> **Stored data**
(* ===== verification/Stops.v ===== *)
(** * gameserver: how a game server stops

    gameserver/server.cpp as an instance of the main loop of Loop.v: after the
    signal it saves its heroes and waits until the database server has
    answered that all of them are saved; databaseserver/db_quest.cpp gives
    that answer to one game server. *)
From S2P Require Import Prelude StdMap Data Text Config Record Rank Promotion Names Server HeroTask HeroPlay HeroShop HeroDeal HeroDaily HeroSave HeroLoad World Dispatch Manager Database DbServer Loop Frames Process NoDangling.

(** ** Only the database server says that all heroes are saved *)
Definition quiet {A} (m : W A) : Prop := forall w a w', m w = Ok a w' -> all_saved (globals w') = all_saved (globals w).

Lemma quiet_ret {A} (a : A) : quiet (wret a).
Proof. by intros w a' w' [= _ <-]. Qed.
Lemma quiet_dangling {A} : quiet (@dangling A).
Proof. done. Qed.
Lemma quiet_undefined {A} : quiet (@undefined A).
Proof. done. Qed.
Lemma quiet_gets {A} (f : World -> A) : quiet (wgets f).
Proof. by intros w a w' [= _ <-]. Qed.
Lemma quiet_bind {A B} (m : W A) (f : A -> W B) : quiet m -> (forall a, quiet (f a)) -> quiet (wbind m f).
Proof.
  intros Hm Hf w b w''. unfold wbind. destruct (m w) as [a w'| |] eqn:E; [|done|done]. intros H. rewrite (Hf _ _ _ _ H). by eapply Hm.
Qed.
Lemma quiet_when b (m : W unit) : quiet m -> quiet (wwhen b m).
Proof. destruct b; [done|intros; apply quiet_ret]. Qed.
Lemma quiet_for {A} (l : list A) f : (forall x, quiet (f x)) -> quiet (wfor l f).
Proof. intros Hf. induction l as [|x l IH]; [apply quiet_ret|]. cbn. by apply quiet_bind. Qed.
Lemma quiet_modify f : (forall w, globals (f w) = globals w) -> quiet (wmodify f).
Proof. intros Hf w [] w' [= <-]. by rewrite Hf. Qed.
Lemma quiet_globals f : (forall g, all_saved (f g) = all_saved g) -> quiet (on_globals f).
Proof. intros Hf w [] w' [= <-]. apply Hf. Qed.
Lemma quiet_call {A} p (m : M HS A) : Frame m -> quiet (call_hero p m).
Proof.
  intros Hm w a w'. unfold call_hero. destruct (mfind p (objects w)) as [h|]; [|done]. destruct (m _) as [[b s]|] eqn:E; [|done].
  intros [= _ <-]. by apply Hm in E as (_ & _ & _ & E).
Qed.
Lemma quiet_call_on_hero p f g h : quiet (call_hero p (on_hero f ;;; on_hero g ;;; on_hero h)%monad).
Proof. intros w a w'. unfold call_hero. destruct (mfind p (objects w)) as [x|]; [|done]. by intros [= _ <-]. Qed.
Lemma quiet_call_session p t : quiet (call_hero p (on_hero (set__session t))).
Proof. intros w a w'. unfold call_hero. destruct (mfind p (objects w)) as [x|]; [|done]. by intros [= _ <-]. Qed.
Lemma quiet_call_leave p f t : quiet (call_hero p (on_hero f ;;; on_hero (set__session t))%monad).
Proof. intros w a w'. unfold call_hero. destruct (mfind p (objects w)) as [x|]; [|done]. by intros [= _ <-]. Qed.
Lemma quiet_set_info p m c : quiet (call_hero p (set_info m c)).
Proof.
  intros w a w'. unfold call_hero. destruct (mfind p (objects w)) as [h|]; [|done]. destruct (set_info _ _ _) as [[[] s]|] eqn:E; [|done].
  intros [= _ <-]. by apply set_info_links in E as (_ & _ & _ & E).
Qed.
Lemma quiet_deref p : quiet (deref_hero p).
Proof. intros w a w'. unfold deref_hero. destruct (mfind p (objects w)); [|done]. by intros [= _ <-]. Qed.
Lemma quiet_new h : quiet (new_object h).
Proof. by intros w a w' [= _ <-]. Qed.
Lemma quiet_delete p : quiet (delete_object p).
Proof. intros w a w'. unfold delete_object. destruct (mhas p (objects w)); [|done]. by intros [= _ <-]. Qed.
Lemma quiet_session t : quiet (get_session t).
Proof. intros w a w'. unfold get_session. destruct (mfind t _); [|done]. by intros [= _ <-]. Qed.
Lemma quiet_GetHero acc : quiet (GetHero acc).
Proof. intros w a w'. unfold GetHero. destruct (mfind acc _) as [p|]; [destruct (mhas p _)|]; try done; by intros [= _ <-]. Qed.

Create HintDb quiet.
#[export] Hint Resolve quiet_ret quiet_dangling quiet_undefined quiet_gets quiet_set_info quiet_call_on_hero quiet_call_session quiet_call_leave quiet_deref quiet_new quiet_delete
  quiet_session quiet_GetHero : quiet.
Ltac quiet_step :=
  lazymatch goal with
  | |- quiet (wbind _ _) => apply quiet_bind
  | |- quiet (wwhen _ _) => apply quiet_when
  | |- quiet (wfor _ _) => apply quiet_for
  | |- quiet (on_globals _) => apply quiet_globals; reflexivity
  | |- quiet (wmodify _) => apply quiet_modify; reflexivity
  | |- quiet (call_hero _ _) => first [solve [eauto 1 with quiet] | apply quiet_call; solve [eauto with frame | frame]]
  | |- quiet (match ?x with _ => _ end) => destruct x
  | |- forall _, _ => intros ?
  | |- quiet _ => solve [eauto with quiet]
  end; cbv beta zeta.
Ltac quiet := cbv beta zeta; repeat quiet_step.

==

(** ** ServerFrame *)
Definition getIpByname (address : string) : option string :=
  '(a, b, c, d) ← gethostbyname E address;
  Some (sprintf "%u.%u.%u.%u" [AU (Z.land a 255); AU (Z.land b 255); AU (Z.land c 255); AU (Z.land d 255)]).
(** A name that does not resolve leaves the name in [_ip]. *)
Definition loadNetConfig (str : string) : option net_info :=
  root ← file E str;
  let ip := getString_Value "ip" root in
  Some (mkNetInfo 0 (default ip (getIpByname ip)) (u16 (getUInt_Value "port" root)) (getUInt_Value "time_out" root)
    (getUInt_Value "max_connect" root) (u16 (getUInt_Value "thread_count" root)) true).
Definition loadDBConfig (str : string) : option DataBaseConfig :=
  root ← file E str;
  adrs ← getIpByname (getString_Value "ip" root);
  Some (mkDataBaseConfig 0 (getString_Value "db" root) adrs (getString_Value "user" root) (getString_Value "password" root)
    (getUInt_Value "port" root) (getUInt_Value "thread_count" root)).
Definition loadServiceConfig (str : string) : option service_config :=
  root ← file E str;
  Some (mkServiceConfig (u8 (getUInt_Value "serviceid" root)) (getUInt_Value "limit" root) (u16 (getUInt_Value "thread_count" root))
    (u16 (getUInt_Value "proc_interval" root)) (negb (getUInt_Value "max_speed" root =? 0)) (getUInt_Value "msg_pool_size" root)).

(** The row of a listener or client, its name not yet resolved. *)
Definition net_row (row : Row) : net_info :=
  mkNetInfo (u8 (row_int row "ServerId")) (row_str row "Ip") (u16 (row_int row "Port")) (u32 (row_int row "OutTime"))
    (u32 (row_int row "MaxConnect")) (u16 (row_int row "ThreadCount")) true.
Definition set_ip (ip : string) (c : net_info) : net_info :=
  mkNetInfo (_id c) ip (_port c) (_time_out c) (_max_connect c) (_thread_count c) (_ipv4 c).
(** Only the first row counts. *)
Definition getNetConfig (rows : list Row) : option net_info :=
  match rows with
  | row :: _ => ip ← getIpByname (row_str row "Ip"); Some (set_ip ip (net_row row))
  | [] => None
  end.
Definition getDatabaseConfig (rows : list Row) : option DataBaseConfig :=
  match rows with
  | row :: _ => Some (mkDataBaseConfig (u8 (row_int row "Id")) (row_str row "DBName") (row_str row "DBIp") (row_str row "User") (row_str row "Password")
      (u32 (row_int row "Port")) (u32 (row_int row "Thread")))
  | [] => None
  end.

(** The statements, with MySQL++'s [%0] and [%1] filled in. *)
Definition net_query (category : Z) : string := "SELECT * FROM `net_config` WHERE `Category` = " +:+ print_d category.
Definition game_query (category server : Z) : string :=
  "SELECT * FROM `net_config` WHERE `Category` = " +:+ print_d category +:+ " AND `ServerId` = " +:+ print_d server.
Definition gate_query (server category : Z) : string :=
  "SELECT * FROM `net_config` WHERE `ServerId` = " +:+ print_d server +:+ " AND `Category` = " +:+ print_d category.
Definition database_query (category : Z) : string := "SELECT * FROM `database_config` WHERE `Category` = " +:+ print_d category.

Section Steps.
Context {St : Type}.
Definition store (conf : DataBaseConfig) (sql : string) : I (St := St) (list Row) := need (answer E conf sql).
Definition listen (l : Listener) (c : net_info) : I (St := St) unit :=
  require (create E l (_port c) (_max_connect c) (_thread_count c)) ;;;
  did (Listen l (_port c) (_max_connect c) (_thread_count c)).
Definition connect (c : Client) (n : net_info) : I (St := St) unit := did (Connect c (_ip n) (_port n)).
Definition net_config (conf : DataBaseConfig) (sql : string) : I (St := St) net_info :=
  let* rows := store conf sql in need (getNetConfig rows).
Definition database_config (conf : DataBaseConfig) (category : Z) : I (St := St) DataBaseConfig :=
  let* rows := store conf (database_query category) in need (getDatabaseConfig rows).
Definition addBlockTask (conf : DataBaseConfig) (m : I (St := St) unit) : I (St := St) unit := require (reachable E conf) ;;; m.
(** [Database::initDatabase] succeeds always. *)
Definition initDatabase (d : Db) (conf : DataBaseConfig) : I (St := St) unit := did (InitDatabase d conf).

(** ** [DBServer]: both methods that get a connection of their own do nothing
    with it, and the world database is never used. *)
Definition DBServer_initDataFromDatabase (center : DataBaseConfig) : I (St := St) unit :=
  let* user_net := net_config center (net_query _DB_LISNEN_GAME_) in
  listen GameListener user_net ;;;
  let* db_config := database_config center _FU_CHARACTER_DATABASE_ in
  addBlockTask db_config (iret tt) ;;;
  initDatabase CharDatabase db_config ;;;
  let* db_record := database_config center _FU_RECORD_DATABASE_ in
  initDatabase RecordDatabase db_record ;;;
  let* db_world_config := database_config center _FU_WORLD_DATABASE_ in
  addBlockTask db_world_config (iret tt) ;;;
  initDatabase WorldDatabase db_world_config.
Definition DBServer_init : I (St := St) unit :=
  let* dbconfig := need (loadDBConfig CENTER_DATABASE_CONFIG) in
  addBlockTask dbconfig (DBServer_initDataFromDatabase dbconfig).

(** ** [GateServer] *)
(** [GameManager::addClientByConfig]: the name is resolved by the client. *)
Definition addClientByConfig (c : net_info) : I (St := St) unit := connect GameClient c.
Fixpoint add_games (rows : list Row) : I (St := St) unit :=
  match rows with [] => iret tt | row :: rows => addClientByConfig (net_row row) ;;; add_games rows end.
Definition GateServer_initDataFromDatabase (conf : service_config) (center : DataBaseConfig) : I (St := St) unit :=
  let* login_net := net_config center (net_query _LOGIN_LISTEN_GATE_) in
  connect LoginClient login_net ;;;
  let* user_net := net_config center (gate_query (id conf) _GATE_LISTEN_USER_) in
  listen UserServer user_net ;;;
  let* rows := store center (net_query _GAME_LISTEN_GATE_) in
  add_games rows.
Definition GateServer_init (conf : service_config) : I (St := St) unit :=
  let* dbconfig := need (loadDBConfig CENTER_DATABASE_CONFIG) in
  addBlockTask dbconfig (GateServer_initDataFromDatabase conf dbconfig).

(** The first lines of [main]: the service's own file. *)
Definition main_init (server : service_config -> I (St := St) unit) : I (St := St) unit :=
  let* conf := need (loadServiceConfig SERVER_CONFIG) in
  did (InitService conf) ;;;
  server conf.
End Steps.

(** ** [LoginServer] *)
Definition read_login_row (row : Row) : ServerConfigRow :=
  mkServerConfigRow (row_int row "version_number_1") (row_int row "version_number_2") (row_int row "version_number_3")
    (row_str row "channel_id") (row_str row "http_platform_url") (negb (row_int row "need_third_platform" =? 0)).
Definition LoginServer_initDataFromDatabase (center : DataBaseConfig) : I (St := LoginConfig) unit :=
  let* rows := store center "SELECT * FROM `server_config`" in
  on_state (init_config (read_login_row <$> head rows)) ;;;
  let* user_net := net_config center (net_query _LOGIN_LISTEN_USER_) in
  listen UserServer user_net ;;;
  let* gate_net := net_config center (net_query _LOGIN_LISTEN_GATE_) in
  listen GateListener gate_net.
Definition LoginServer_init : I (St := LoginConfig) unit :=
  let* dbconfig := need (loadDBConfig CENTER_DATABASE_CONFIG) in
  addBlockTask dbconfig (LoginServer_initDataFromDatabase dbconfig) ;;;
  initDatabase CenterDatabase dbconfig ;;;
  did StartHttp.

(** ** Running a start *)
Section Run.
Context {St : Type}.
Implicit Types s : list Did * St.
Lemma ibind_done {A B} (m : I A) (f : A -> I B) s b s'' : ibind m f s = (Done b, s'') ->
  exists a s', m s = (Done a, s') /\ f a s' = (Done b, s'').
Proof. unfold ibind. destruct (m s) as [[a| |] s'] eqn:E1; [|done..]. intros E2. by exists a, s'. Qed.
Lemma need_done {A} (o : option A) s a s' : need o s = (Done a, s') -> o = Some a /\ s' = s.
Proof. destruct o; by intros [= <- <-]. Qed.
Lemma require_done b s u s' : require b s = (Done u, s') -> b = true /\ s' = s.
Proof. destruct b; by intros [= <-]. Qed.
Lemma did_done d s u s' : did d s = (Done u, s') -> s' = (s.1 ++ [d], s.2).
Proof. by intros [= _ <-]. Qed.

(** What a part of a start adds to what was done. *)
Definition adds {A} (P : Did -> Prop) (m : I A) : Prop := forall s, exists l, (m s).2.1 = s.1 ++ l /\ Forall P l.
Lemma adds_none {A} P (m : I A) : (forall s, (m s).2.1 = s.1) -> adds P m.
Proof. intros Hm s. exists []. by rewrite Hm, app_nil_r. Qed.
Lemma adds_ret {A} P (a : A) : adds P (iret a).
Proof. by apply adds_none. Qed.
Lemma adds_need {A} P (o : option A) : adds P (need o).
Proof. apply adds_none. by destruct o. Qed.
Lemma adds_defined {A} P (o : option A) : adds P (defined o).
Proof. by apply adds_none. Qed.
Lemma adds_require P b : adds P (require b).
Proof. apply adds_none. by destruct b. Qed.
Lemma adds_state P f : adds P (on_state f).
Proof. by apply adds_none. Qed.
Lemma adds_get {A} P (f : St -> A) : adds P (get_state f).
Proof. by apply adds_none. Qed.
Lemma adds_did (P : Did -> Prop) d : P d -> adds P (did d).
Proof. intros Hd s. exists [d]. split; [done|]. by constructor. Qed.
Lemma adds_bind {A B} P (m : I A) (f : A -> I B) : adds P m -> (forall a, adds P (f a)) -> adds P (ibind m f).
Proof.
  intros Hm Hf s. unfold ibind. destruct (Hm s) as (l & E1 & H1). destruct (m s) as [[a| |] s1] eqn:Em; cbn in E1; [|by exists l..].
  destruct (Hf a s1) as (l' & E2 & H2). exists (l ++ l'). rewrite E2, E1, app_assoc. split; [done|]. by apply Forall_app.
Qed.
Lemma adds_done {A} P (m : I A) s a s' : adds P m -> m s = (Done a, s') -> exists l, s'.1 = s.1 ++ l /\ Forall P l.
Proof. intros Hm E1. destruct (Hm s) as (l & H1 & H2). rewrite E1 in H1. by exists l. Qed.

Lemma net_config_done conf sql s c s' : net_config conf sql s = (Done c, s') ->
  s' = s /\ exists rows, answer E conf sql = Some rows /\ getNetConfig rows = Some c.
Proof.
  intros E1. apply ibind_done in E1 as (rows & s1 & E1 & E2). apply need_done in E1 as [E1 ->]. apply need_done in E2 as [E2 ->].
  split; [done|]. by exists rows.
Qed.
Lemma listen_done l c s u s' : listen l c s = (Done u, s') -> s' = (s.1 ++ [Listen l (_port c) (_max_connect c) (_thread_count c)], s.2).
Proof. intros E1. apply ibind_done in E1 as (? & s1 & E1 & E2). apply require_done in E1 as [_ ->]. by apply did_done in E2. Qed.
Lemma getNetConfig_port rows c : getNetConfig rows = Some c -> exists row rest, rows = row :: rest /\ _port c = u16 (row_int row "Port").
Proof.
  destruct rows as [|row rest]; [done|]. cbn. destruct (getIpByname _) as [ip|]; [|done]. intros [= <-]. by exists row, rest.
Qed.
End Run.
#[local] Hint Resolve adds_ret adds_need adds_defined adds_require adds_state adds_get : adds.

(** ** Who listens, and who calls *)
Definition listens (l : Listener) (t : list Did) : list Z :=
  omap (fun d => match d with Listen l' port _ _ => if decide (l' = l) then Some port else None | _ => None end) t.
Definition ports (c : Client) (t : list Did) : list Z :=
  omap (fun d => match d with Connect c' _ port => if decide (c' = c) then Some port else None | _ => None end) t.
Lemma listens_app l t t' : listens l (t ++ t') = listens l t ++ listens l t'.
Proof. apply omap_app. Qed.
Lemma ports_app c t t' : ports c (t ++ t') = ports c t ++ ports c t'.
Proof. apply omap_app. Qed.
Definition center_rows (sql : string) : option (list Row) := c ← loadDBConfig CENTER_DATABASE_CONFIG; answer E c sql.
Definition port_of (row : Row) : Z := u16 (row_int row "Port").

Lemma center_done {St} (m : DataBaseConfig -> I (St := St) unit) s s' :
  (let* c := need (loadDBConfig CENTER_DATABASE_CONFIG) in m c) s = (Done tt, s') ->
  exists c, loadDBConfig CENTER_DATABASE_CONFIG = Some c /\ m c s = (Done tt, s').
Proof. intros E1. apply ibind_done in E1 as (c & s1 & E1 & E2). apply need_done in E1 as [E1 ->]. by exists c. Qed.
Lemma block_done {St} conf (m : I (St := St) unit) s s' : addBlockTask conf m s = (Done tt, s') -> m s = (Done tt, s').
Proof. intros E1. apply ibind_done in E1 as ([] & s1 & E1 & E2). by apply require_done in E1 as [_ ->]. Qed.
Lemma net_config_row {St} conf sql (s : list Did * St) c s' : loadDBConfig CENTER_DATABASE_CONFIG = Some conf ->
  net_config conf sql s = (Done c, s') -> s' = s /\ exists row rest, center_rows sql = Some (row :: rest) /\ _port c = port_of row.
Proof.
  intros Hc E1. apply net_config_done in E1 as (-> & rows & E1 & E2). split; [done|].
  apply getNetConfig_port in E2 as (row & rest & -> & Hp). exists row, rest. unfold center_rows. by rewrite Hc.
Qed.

> **Task to carry out**
Please give back, exactly as it stands above, the stretch from the line with "gameserver/server.cpp as an" through the line with "that answer to one game server. *)", and no line outside it.

> **Output below**
    gameserver/server.cpp as an instance of the main loop of Loop.v: after the
    signal it saves its heroes and waits until the database server has
    answered that all of them are saved; databaseserver/db_quest.cpp gives
    that answer to one game server. *)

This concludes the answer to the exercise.